TASK REQUIREMENTS: Stopping right after the line with "From S2P Require Import Prelude", please reproduce the material below exactly from its first line.

GIVEN RECORDS:
(* ===== verification/EventQueues.v ===== *)
(** The event-queue object ([kernel::EventQueue] of [src/kernel/event_queue.cpp]):
    its invariant and the life of registration generations.

    The operations are in [Objects]; this file proves that every method keeps
    the queue well formed, that pending events are coalesced per registration,
    and that an event captured under a registration which was since replaced or
    deleted can never pass [IsCurrent] again. *)
From S2P Require Import Prelude Ranges OrderedMap WaitKeys HandleTable Objects Clock Scheduler.
From S2P Require Import SchedulerInv SchedulerProps WakeAll.

Definition reg_id (r : Registration) : Z * Z := (reg_ident r, reg_filter r).
Definition ev_id (e : RegisteredKernelEvent) : Z * Z :=
  (ev_ident (rk_event e), ev_filter (rk_event e)).

(** Generations handed out so far. *)
Definition issued (q : EventQueue) (g : Z) : Prop :=
  1 <= g /\ if generation_exhausted_ q then g <= next_generation_ q else g < next_generation_ q.

Record eq_ok (q : EventQueue) : Prop := {
  eq_next : 1 <= next_generation_ q <= u64_max;
  eq_issued : forall r, r ∈ registrations_ q -> issued q (reg_generation r);
  eq_ids : NoDup (reg_id <$> registrations_ q);
  eq_generations : NoDup (reg_generation <$> registrations_ q);
  eq_pending_ids : NoDup (ev_id <$> pending_events_ q);
  eq_pending_current : forall e, e ∈ pending_events_ q -> EventQueue_IsCurrent q e = true
}.

(** One call of a method of the queue. *)
Inductive eq_step : EventQueue -> EventQueue -> Prop :=
| EqRegister q i f fl ud : eq_step q (EventQueue_RegisterEvent q i f fl ud).1
| EqDelete q i f : eq_step q (EventQueue_DeleteEvent q i f).1
| EqAddUser q i edge : eq_step q (EventQueue_AddUserEvent q i edge).1
| EqDeleteUser q i : eq_step q (EventQueue_DeleteUserEvent q i).1
| EqTriggerUser q i ud : eq_step q (EventQueue_TriggerUserEvent q i ud).1
| EqTriggerFilter q f d : eq_step q (EventQueue_TriggerFirstByFilter q f d).1
| EqPoll q n : eq_step q (EventQueue_Poll q n).1.

(** ** Helpers *)

Lemma reg_matches_id i f r : reg_matches i f r = true <-> reg_id r = (i, f).
Proof.
  unfold reg_matches, reg_id. rewrite andb_true_iff, !Z.eqb_eq.
  split; [intros [-> ->]; done|intros [= -> ->]; done].
Qed.

Lemma pending_matches_id i f e : pending_matches i f e = true <-> ev_id e = (i, f).
Proof.
  unfold pending_matches, ev_id. rewrite andb_true_iff, !Z.eqb_eq.
  split; [intros [-> ->]; done|intros [= -> ->]; done].
Qed.

Lemma pending_of_iff r e :
  pending_of r e = true <-> ev_id e = reg_id r /\ rk_generation e = reg_generation r.
Proof. unfold pending_of. by rewrite andb_true_iff, pending_matches_id, Z.eqb_eq. Qed.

RESPONSE TO THIS EXERCISE:
(* ===== verification/EventQueues.v ===== *)
(** The event-queue object ([kernel::EventQueue] of [src/kernel/event_queue.cpp]):
    its invariant and the life of registration generations.

    The operations are in [Objects]; this file proves that every method keeps
    the queue well formed, that pending events are coalesced per registration,
    and that an event captured under a registration which was since replaced or
    deleted can never pass [IsCurrent] again. *)
From S2P Require Import Prelude Ranges OrderedMap WaitKeys HandleTable Objects Clock Scheduler.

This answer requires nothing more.